Unpacking the Score: Notes on the Material Legacy of Intermediality

By Hanna B. Hölling

This is an excerpt from an eponymously titled article published in the special issue of the Journal On Curating (“Fluxus Perspectives,” edited by Dorothee Richter and Martin Patrick, 2021).

Imagining Events

It is October 1959. I am visiting George Brecht’s just opened exhibition at the Reuben Gallery in New York. Titled toward events: an arrangement and displaying various objects as propositions, the exhibition is difficult to classify—it is neither an “object exhibition” nor can one really see “performances” (Fig. 1).[1]  The “toward” in the title suggests an experiment; the “arrangement”— a musical connotation. In fact, the concepts presented here have been derived from music. The objects are treated like scores. Before putting up his show, Brecht—a chemist by profession and an intriguing personality—had worked for various US companies such as Johnson and Johnson, authoring five U.S. patents and two co-patents, feminine tampons among others. His move towards fine arts coincided with his attendance at John Cage’s classes at the New School for Social Research, known for propagating new approaches to composing sound, music, and noise.
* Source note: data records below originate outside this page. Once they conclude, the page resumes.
Definition handleRequestPreKeys (msg : Message) (s : st) : outcome st :=
  request ← deref (GetRequestPreKeys msg);
  '(d, res) ← db_RequestPreKeys request (db (en s));
  let s1 := with_en (set_db d) s in
  match res with
  | Err e => Ret (error msg e s1)
  | Ok preKeys => Ret (send (mkMessage (Message_Sequence msg) (Some (Message_PreKeys (mkPreKeys preKeys)))) s1)
  end.

(** The loop of [handleRequestUploadAuthorizations], [n] turns. *)
Fixpoint authorizeUploads (n : nat) (a : A) (auths : list UploadAuthorization) (finalErr : option goerror)
    : A * list UploadAuthorization * option goerror :=
  match n with
  | O => (a, auths, finalErr)
  | S n' =>
      match attachments_AuthorizeUpload a with
      | (a', Ok auth) => authorizeUploads n' a' (auths ++ [auth]) finalErr
      | (a', Err err) => authorizeUploads n' a' auths (Some err)
      end
  end.

Definition handleRequestUploadAuthorizations (msg : Message) (s : st) : outcome st :=
  request ← deref (GetRequestUploadAuthorizations msg);
  let '(a, auths, finalErr) :=
    authorizeUploads (Z.to_nat (RequestUploadAuthorizations_NumRequested request))
      (attachmentsManager (en s)) [] None in
  let s1 := with_en (set_attachments a) s in
  match auths with
  | [] => match finalErr with Some e => Ret (error msg e s1) | None => Ret s1 end
  | _ => Ret (send (mkMessage (Message_Sequence msg)
                     (Some (Message_UploadAuthorizations (mkUploadAuthorizations auths)))) s1)
  end.

Definition handleFindChatNumberByShortNumber (srvc : Service) (msg : Message) (s : st) : outcome st :=
  request ← deref (GetFindChatNumberByShortNumber msg);
  let shortNumber := FindChatNumberByShortNumber_ShortNumber request in
  '(d, res) ← db_FindChatNumberByShortNumber shortNumber (db (en s));
  let s1 := with_en (set_db d) s in
  match res with
  | Err e => Ret (error msg e s1)
  | Ok number => Ret (send (chatNumberMessage srvc msg number shortNumber) s1)
  end.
As a result of his studies, Brecht conceives of textual notations of varying lengths that allow a great deal of freedom in their execution. These works stand apart from his contemporary Allan Kaprow’s instructions for Happenings that, more prescriptive, constrained room for improvisation (see, for instance, his 18 Happenings in 6 Parts from 1959). In his creative practice, Brecht also differs markedly from Cage, who organizes everyday sounds into musical compositions. Instead, Brecht accepts everyday situations, chance events, and “all occurrences” that might result from an encounter between the participants and the objects as a legitimate outcome. (Here, my use of the word “participants” rather than “viewers” emphasizes the subjects’ engagement over the passive, disembodied viewing.) Brecht wants to ensure that “the details of everyday life, the random constellations of objects that surround us, stop going unnoticed.”[2] To present these details, constellations, or occurrences in the context of a creative, authorial project, Brecht writes scores for them—an important aspect of my present contestation with the material legacy of Fluxus.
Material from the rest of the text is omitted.